(* ===== verification/Logs.v ===== *)
(** * Logs and queues

    [linera-views/src/log_view.rs] and [linera-views/src/queue_view.rs]: lists of values
    with staged changes, instances of the interface of [Views].  Indices and counts
    ([usize]) are natural numbers: a log or a queue does not reach the size of the
    address space.

    The theorems: both views implement lists through any history, and all their reads
    are exact. *)

From S2P Require Import Prelude Types Errors Batches KeyValueStore Views.

(** ** Reading several keys *)

Section reading.
Context {T : Type} `{Serde T}.

Fixpoint read_multi_key (keys : list bytes) (store : Store) : result ViewError (list (option T)) :=
  match keys with
  | [] => Ok []
  | key :: keys =>
      entry ← read_key key store;
      entries ← read_multi_key keys store;
      Ok (entry :: entries)
  end.

(** The loop of [read_context]. *)
Fixpoint all_present (entries : list (option T)) : result ViewError (list T) :=
  match entries with
  | [] => Ok []
  | None :: _ => Err ViewMissingEntries
  | Some value :: entries => values ← all_present entries; Ok (value :: values)
  end.

(** Keys that all hold a value are read exactly. *)
Lemma read_multi_exact keys (values : list T) s :
  Forall2 (fun key value => read_key key s = Ok (Some value)) keys values ->
  read_multi_key keys s ≫= all_present = Ok values.
Proof.
  induction 1 as [|key value keys values Hk _ IH]; [done|]. simpl. rewrite Hk. simpl.
  destruct (read_multi_key keys s) as [entries|e|]; simpl in *; [|done..].
  by rewrite IH.
Qed.

End reading.

(** ** Logs *)

Definition log_tag_store : Z := MIN_VIEW_TAG.
Definition log_tag_index : Z := MIN_VIEW_TAG + 1.
Definition log_tag_hash : Z := MIN_VIEW_TAG + 2.

(** [derive_tag_key] of an index. *)
Definition index_key `{Serde nat} (base_key : bytes) (index : nat) : bytes :=
  base_tag_index base_key log_tag_index (to_bytes index).

Record LogView (T : Type) := {
  log_base_key : bytes;
  log_was_cleared : bool;
  log_stored_count : nat;
  new_values : list T;
  log_stored_hash : option bytes;
  log_hash : option bytes;
}.
Arguments log_base_key {T}.
Arguments log_was_cleared {T}.
Arguments log_stored_count {T}.
Arguments new_values {T}.
Arguments log_stored_hash {T}.
Arguments log_hash {T}.

(** The bounds of a range of indices. *)
Inductive RangeBound :=
| AtIncluded (index : nat)
| AtExcluded (index : nat)
| NoBound.

(** The operations that store values from an index on. *)
Definition put_values {T} `{Serde T, Serde nat} (base_key : bytes) (start : nat) (values : list T)
    : Batch :=
  imap (fun i value => Put (index_key base_key (start + i)) (to_bytes value)) values.

Section log.
Context {T : Type} `{SerdeLaws T, SerdeLaws nat, Serde (list T), Sha3Laws}.

Definition log_load (base_key : bytes) (store : Store) : result ViewError (LogView T) :=
  stored_count ← read_key (base_tag base_key log_tag_store) store;
  hash ← read_hash (base_tag base_key log_tag_hash) store;
  Ok {| log_base_key := base_key; log_was_cleared := false;
        log_stored_count := default 0%nat stored_count; new_values := [];
        log_stored_hash := hash; log_hash := hash |}.
Program Definition collection_laws : ViewLaws (CollectionView W) (gmap bytes A) :=
  {| default_contents := ∅; contents_hash := collection_contents_hash;
     saved_as := collection_saved; represents := collection_represents;
     cleared v := collection_was_cleared v = true |}.
Next Obligation.
  intros b s s' M Hsame [Hsv Hh]. split; [by eapply entries_saved_local|].
  unfold hash_saved in *. by rewrite <- Hsame by apply base_tag_below.
Qed.
Next Obligation.
  intros b s s' v M0 M Hsame [Hb Hsv Hu He Hh].
  split; [done|by eapply entries_saved_local|done| |].
  - intros k. specialize (He k). destruct (collection_updates v !! k) as [[|w]|]; simpl in *; try done.
    destruct He as (a & HM & Hw & Hc). exists a. split_and!; [done| |done].
    eapply represents_local; [by apply same_below_weaken|done].
  - eapply hash_ok_local, Hh. apply Hsame, base_tag_below.
Qed.
Next Obligation.
  intros b s He. split; [split|].
  - intros k. rewrite lookup_empty. by intros [? ?].
  - intros k. rewrite lookup_empty, He by apply base_tag_index_below. split; by intros [? ?].
  - intros k _. rewrite lookup_empty. by apply saved_as_default, empty_below_weaken.
  - left. apply He, base_tag_below.
Qed.
Next Obligation.
  intros b s v M0 M Hr. split; [by eapply cr_saved|]. by eapply hash_ok_saved, cr_hash.
Qed.
Next Obligation.
  intros b s M Hb [Hsv Hh]. simpl. unfold collection_load.
  destruct (hash_load _ _ _ Hh) as (x & -> & Hok); [apply sha3_length|]. eexists. split; [done|].
  by eapply no_changes_ok.
Qed.
Next Obligation.
  intros b s v M0 M [[Hb Hwf] Hsv Hu He Hh].
  eapply no_changes_ok; [done..|by eapply hash_ok_clean].
Qed.
Next Obligation.
  intros b s v M0 M [Hb Hsv Hu He Hh]. split; [|done]. split; try done.
  - intros k. simpl. rewrite lookup_empty. by intros [? ?].
  - by eapply hash_ok_forget.
Qed.
Next Obligation. intros b s v M0 M. apply collection_hash_ok. Qed.
Next Obligation.
  intros batch v. apply injective_projections; [|done].
  change ((collection_flush batch v).1 = batch ++ (collection_flush [] v).1).
  by rewrite !collection_flush_eq.
Qed.
Next Obligation.
  intros b s v M0 M Hr. change (view_flush [] v) with (collection_flush [] v).
  rewrite collection_flush_eq. simpl.
  apply Forall_app_2; [|by eapply flush_operations_below].
  destruct (cr_base _ _ _ _ _ Hr) as [-> Hwf]. destruct (collection_was_cleared v); by constructor.
Qed.
Next Obligation.
  intros b s v M0 M Hs Hr. change (view_flush [] v) with (collection_flush [] v).
  rewrite collection_flush_eq. simpl. rewrite write_batch_app.
  assert (flush_start b s v (write_batch
    (if collection_was_cleared v then [DeletePrefix (collection_base_key v)] else []) s)) as Hstart
    by (eapply flush_start_ok; [done|done|by left]).
  destruct (cr_base _ _ _ _ _ Hr) as [Hb Hwf].
  eapply no_changes_ok; [done|done|by eapply flush_entries_saved|done..|by eapply flush_collection_hash].
Qed.
Next Obligation.
  intros b s v M0 M s' Hr Hc Hs' He. change (view_flush [] v) with (collection_flush [] v).
  rewrite collection_flush_eq. simpl. rewrite write_batch_app.
  assert (flush_start b s v (write_batch
    (if collection_was_cleared v then [DeletePrefix (collection_base_key v)] else []) s')) as Hstart
    by (eapply flush_start_ok; [done|done|by right]).
  split; [by eapply flush_entries_saved|]. by eapply hash_ok_saved, flush_collection_hash.
Qed.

════

WORK REQUIRED ▸
The lines above should be printed again, exactly as they are.

EXERCISE OUTPUT ▸
(* ===== verification/Logs.v ===== *)
(** * Logs and queues

    [linera-views/src/log_view.rs] and [linera-views/src/queue_view.rs]: lists of values
    with staged changes, instances of the interface of [Views].  Indices and counts
    ([usize]) are natural numbers: a log or a queue does not reach the size of the
    address space.

    The theorems: both views implement lists through any history, and all their reads
    are exact. *)

From S2P Require Import Prelude Types Errors Batches KeyValueStore Views.

(** ** Reading several keys *)

Section reading.
Context {T : Type} `{Serde T}.

Fixpoint read_multi_key (keys : list bytes) (store : Store) : result ViewError (list (option T)) :=
  match keys with
  | [] => Ok []
  | key :: keys =>
      entry ← read_key key store;
      entries ← read_multi_key keys store;
      Ok (entry :: entries)
  end.

(** The loop of [read_context]. *)
Fixpoint all_present (entries : list (option T)) : result ViewError (list T) :=
  match entries with
  | [] => Ok []
  | None :: _ => Err ViewMissingEntries
  | Some value :: entries => values ← all_present entries; Ok (value :: values)
  end.

(** Keys that all hold a value are read exactly. *)
Lemma read_multi_exact keys (values : list T) s :
  Forall2 (fun key value => read_key key s = Ok (Some value)) keys values ->
  read_multi_key keys s ≫= all_present = Ok values.
Proof.
  induction 1 as [|key value keys values Hk _ IH]; [done|]. simpl. rewrite Hk. simpl.
  destruct (read_multi_key keys s) as [entries|e|]; simpl in *; [|done..].
  by rewrite IH.
Qed.

End reading.

(** ** Logs *)

Definition log_tag_store : Z := MIN_VIEW_TAG.
Definition log_tag_index : Z := MIN_VIEW_TAG + 1.
Definition log_tag_hash : Z := MIN_VIEW_TAG + 2.

(** [derive_tag_key] of an index. *)
Definition index_key `{Serde nat} (base_key : bytes) (index : nat) : bytes :=
  base_tag_index base_key log_tag_index (to_bytes index).

Record LogView (T : Type) := {
  log_base_key : bytes;
  log_was_cleared : bool;
  log_stored_count : nat;
  new_values : list T;
  log_stored_hash : option bytes;
  log_hash : option bytes;
}.
Arguments log_base_key {T}.
Arguments log_was_cleared {T}.
Arguments log_stored_count {T}.
Arguments new_values {T}.
Arguments log_stored_hash {T}.
Arguments log_hash {T}.

(** The bounds of a range of indices. *)
Inductive RangeBound :=
| AtIncluded (index : nat)
| AtExcluded (index : nat)
| NoBound.

(** The operations that store values from an index on. *)
Definition put_values {T} `{Serde T, Serde nat} (base_key : bytes) (start : nat) (values : list T)
    : Batch :=
  imap (fun i value => Put (index_key base_key (start + i)) (to_bytes value)) values.

Section log.
Context {T : Type} `{SerdeLaws T, SerdeLaws nat, Serde (list T), Sha3Laws}.

Definition log_load (base_key : bytes) (store : Store) : result ViewError (LogView T) :=
  stored_count ← read_key (base_tag base_key log_tag_store) store;
  hash ← read_hash (base_tag base_key log_tag_hash) store;
  Ok {| log_base_key := base_key; log_was_cleared := false;
        log_stored_count := default 0%nat stored_count; new_values := [];
        log_stored_hash := hash; log_hash := hash |}.
Program Definition collection_laws : ViewLaws (CollectionView W) (gmap bytes A) :=
  {| default_contents := ∅; contents_hash := collection_contents_hash;
     saved_as := collection_saved; represents := collection_represents;
     cleared v := collection_was_cleared v = true |}.
Next Obligation.
  intros b s s' M Hsame [Hsv Hh]. split; [by eapply entries_saved_local|].
  unfold hash_saved in *. by rewrite <- Hsame by apply base_tag_below.
Qed.
Next Obligation.
  intros b s s' v M0 M Hsame [Hb Hsv Hu He Hh].
  split; [done|by eapply entries_saved_local|done| |].
  - intros k. specialize (He k). destruct (collection_updates v !! k) as [[|w]|]; simpl in *; try done.
    destruct He as (a & HM & Hw & Hc). exists a. split_and!; [done| |done].
    eapply represents_local; [by apply same_below_weaken|done].
  - eapply hash_ok_local, Hh. apply Hsame, base_tag_below.
Qed.
Next Obligation.
  intros b s He. split; [split|].
  - intros k. rewrite lookup_empty. by intros [? ?].
  - intros k. rewrite lookup_empty, He by apply base_tag_index_below. split; by intros [? ?].
  - intros k _. rewrite lookup_empty. by apply saved_as_default, empty_below_weaken.
  - left. apply He, base_tag_below.
Qed.
Next Obligation.
  intros b s v M0 M Hr. split; [by eapply cr_saved|]. by eapply hash_ok_saved, cr_hash.
Qed.
Next Obligation.
  intros b s M Hb [Hsv Hh]. simpl. unfold collection_load.
  destruct (hash_load _ _ _ Hh) as (x & -> & Hok); [apply sha3_length|]. eexists. split; [done|].
  by eapply no_changes_ok.
Qed.
Next Obligation.
  intros b s v M0 M [[Hb Hwf] Hsv Hu He Hh].
  eapply no_changes_ok; [done..|by eapply hash_ok_clean].
Qed.
Next Obligation.
  intros b s v M0 M [Hb Hsv Hu He Hh]. split; [|done]. split; try done.
  - intros k. simpl. rewrite lookup_empty. by intros [? ?].
  - by eapply hash_ok_forget.
Qed.
Next Obligation. intros b s v M0 M. apply collection_hash_ok. Qed.
Next Obligation.
  intros batch v. apply injective_projections; [|done].
  change ((collection_flush batch v).1 = batch ++ (collection_flush [] v).1).
  by rewrite !collection_flush_eq.
Qed.
Next Obligation.
  intros b s v M0 M Hr. change (view_flush [] v) with (collection_flush [] v).
  rewrite collection_flush_eq. simpl.
  apply Forall_app_2; [|by eapply flush_operations_below].
  destruct (cr_base _ _ _ _ _ Hr) as [-> Hwf]. destruct (collection_was_cleared v); by constructor.
Qed.
Next Obligation.
  intros b s v M0 M Hs Hr. change (view_flush [] v) with (collection_flush [] v).
  rewrite collection_flush_eq. simpl. rewrite write_batch_app.
  assert (flush_start b s v (write_batch
    (if collection_was_cleared v then [DeletePrefix (collection_base_key v)] else []) s)) as Hstart
    by (eapply flush_start_ok; [done|done|by left]).
  destruct (cr_base _ _ _ _ _ Hr) as [Hb Hwf].
  eapply no_changes_ok; [done|done|by eapply flush_entries_saved|done..|by eapply flush_collection_hash].
Qed.
Next Obligation.
  intros b s v M0 M s' Hr Hc Hs' He. change (view_flush [] v) with (collection_flush [] v).
  rewrite collection_flush_eq. simpl. rewrite write_batch_app.
  assert (flush_start b s v (write_batch
    (if collection_was_cleared v then [DeletePrefix (collection_base_key v)] else []) s')) as Hstart
    by (eapply flush_start_ok; [done|done|by right]).
  split; [by eapply flush_entries_saved|]. by eapply hash_ok_saved, flush_collection_hash.
Qed.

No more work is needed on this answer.